[Dataset entries]
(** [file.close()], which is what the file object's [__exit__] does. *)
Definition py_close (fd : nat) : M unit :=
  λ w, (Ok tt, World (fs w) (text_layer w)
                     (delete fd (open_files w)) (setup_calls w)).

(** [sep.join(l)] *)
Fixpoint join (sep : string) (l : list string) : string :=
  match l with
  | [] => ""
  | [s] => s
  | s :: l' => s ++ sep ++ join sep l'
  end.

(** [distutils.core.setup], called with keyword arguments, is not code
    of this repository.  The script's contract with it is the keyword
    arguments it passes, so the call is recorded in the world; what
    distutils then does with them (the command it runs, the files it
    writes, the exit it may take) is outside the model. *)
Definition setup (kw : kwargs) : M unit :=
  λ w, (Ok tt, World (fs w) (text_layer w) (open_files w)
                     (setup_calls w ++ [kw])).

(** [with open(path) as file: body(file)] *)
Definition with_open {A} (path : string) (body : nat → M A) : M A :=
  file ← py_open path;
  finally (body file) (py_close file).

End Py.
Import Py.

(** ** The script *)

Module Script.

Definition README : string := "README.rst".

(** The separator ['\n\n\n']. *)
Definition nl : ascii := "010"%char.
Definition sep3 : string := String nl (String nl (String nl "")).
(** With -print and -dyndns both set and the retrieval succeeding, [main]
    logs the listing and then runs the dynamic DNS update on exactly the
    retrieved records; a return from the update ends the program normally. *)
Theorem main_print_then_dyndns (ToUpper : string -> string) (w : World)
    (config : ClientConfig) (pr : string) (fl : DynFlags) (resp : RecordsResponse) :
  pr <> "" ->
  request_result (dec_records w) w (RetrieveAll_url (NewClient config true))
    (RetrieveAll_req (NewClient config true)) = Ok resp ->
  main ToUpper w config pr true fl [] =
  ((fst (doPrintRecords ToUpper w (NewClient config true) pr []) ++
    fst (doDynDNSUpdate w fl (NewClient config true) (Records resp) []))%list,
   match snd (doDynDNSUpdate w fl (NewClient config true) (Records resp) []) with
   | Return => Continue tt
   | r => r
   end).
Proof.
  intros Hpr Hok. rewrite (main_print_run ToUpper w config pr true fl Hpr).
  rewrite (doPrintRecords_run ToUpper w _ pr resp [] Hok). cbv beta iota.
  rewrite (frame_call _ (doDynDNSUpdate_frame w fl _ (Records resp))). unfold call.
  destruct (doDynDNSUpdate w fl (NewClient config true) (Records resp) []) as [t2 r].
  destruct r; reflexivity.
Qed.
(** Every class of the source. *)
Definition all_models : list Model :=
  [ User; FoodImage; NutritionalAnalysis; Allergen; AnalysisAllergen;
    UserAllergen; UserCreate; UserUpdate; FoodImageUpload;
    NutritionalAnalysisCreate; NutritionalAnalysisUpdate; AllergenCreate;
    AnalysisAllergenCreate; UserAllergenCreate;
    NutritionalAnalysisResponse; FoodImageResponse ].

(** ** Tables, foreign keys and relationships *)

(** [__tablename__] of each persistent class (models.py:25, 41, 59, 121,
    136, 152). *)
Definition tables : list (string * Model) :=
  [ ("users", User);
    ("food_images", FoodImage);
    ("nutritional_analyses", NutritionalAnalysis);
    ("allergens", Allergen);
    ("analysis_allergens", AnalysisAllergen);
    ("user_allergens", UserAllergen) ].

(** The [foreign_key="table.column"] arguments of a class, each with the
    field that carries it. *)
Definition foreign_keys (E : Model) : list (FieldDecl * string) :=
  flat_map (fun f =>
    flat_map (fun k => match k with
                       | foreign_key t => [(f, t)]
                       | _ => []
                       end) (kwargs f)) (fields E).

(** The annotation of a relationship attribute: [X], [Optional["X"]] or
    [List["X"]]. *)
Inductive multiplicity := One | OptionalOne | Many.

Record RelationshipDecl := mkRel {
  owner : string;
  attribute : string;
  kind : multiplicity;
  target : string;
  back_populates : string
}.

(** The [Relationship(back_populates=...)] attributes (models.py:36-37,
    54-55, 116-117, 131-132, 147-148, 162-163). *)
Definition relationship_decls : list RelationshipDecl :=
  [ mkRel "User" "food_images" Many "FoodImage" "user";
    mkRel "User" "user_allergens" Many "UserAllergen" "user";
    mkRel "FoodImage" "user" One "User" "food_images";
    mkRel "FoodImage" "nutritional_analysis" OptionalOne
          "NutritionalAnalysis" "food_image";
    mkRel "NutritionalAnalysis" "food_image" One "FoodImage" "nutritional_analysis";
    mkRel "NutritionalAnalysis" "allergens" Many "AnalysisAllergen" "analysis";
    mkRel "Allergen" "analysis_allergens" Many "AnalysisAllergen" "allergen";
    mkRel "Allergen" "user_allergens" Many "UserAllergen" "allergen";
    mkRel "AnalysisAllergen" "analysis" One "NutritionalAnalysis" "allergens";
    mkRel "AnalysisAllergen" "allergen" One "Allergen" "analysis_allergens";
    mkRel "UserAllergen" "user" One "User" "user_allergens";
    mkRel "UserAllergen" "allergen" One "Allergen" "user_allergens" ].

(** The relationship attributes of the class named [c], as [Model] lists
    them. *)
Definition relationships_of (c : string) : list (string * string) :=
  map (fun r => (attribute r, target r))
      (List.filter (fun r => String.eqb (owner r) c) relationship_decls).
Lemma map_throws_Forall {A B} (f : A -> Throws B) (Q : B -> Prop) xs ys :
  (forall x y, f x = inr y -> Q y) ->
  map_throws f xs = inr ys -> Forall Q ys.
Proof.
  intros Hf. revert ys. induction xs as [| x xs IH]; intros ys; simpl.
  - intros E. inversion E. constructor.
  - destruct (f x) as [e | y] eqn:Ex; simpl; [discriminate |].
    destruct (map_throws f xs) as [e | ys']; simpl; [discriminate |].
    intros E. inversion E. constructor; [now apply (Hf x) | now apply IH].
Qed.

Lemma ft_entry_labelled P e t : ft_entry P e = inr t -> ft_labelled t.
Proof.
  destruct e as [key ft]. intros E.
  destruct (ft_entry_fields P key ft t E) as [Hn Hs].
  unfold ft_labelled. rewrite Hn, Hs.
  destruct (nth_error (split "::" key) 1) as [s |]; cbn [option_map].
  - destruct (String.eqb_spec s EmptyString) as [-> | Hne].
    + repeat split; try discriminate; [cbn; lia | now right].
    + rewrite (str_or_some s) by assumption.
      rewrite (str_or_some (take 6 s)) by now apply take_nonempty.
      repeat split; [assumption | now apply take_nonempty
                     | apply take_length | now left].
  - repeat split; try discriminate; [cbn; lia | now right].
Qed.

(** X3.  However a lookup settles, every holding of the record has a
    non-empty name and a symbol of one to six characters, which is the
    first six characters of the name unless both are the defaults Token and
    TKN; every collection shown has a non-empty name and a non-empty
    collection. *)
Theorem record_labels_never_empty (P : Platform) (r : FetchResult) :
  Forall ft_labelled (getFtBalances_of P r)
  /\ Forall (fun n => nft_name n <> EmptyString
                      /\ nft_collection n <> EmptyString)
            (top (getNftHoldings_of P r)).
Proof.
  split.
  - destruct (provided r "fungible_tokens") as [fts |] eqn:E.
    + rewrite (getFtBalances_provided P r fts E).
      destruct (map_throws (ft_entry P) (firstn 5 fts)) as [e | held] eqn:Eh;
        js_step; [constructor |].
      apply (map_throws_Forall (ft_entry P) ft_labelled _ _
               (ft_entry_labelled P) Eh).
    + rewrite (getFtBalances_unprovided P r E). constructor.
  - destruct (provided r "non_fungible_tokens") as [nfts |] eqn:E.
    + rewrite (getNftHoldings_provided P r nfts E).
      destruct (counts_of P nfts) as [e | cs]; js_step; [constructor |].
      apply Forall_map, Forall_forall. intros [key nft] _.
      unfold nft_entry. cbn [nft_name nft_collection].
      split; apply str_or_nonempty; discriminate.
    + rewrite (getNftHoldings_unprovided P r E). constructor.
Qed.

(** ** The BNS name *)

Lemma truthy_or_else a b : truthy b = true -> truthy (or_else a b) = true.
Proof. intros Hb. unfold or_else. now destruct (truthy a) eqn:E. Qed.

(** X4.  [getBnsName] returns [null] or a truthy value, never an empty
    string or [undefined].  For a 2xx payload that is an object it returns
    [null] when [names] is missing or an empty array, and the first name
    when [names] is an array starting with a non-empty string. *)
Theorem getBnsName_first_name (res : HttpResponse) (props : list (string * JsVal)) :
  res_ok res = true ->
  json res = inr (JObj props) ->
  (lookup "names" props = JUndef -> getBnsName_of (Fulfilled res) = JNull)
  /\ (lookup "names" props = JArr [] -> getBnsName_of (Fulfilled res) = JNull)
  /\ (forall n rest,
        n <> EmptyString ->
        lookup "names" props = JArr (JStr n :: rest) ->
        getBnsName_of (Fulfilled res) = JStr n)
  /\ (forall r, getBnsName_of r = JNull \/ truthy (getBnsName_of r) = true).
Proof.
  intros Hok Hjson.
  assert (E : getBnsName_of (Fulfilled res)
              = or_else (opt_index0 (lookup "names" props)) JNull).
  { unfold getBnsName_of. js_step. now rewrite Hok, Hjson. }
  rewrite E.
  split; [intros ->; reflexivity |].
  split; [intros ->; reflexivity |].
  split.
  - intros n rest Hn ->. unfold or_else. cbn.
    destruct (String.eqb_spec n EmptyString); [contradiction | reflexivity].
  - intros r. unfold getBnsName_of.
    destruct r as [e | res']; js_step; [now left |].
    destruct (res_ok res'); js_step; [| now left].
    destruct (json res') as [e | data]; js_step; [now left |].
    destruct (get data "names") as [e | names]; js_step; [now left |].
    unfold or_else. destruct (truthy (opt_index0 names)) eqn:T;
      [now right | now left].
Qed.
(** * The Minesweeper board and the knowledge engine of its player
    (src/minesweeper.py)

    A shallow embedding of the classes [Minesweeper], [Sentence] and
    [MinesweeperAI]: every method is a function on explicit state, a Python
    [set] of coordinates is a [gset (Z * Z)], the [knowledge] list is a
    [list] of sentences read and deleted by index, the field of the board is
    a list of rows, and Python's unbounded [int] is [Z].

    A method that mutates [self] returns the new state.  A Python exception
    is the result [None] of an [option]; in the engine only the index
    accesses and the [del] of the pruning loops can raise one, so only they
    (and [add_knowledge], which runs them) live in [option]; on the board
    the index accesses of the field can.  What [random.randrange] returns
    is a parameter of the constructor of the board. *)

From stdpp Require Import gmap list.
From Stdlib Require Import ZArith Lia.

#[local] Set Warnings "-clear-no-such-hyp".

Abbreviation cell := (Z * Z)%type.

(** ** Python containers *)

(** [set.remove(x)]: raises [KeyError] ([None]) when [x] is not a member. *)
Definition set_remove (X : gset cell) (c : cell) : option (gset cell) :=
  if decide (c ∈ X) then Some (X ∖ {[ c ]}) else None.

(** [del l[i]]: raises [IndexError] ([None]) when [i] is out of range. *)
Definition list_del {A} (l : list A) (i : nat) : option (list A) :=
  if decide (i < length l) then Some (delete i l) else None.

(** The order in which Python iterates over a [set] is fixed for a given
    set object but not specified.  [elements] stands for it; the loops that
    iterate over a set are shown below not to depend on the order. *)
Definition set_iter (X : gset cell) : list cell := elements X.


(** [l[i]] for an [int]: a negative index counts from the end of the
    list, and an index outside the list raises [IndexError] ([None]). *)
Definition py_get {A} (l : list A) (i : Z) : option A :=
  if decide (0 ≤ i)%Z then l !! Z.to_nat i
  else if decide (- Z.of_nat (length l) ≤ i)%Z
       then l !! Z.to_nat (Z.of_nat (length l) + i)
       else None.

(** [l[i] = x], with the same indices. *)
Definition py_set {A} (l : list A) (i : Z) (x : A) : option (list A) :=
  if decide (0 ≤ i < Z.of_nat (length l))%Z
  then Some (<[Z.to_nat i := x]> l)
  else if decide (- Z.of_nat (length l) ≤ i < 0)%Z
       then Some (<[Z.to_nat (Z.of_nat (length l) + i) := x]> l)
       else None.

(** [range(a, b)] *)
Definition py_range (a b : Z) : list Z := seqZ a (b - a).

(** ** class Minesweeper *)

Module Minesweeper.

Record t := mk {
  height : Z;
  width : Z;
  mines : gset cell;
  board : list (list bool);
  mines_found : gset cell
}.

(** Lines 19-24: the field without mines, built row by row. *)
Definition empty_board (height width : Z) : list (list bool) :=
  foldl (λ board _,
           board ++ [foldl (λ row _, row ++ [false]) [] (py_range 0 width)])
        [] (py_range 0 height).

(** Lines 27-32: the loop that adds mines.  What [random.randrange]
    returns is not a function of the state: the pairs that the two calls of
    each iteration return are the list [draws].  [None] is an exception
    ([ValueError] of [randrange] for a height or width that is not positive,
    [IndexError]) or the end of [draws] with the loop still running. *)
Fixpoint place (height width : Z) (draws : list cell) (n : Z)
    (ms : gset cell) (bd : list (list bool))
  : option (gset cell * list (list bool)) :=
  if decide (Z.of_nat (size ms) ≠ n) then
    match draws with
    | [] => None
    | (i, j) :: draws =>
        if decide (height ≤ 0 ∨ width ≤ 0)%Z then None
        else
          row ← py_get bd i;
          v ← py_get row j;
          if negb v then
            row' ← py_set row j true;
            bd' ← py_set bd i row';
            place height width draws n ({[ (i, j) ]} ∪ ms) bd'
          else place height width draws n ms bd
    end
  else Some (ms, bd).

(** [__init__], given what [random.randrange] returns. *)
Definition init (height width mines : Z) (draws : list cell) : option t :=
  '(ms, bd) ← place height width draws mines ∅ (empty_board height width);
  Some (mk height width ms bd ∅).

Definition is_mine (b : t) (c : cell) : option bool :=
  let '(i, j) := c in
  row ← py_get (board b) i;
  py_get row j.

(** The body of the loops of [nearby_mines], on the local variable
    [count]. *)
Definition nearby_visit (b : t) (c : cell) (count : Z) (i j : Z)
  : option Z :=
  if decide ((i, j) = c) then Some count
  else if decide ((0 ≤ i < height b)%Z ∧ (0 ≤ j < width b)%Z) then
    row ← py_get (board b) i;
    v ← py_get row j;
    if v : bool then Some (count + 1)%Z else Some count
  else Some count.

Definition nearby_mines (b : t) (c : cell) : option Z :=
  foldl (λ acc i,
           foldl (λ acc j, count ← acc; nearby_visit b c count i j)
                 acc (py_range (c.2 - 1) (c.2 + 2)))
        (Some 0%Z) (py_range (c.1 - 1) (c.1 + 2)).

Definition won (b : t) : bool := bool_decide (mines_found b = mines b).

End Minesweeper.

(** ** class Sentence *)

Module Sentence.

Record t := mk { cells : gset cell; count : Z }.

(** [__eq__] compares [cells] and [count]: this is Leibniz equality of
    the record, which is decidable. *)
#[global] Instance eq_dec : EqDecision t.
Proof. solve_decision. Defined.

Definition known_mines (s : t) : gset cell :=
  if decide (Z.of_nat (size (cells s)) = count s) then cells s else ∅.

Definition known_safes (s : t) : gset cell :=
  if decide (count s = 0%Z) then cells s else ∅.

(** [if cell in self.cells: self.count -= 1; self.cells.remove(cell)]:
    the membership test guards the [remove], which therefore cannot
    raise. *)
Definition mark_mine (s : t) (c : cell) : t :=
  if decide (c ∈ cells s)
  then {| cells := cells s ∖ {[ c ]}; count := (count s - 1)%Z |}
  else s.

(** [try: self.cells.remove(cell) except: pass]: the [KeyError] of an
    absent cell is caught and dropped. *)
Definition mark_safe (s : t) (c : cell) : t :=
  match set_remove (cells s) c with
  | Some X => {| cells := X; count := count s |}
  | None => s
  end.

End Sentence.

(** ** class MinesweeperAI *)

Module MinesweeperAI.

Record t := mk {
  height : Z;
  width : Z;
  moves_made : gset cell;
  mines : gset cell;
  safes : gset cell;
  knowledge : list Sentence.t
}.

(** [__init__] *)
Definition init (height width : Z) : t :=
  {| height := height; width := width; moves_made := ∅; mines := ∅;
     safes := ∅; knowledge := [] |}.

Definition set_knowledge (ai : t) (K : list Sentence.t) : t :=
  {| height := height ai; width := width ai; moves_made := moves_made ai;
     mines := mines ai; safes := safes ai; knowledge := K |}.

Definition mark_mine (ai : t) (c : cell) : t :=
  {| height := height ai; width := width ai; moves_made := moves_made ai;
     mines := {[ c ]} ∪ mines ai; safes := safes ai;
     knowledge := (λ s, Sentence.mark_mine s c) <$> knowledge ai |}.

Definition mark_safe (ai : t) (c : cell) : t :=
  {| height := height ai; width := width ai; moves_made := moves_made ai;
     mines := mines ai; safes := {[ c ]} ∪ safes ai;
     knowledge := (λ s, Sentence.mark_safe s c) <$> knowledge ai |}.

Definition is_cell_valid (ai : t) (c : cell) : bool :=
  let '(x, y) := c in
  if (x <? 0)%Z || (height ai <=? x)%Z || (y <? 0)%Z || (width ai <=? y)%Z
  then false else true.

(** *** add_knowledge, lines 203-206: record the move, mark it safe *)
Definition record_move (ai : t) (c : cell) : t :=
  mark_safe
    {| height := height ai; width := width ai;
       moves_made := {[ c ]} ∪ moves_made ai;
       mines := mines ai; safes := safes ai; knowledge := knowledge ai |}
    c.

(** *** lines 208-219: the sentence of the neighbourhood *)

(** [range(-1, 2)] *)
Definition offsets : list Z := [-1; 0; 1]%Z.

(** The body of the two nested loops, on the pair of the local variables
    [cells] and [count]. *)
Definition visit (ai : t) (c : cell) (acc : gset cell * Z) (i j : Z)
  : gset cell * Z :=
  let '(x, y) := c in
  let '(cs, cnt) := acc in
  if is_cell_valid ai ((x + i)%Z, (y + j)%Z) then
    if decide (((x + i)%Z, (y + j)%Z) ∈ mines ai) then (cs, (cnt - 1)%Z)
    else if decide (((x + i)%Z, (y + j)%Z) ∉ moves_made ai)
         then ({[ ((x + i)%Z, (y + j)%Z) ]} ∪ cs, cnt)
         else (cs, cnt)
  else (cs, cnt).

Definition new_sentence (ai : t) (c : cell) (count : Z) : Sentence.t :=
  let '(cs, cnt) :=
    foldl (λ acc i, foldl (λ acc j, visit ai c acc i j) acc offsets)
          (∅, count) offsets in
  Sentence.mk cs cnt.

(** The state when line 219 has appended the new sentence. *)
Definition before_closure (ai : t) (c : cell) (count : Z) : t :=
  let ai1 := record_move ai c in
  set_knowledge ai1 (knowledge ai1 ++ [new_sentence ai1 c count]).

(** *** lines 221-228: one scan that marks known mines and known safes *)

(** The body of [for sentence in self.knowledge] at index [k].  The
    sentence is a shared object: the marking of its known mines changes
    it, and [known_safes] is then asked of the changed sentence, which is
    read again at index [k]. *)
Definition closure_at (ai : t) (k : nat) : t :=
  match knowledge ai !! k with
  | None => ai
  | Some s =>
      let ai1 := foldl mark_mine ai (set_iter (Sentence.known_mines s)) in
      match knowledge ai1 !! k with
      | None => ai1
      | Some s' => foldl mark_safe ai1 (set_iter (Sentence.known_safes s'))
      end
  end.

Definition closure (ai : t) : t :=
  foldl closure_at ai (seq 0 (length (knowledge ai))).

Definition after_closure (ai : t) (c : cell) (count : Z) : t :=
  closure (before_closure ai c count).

◆ **ACTIVITY**:
Which lines above include the string "given"? Show them.

◆ **OUTPUT FOR THIS EXERCISE**:
(** The order in which Python iterates over a [set] is fixed for a given
(** [__init__], given what [random.randrange] returns. *)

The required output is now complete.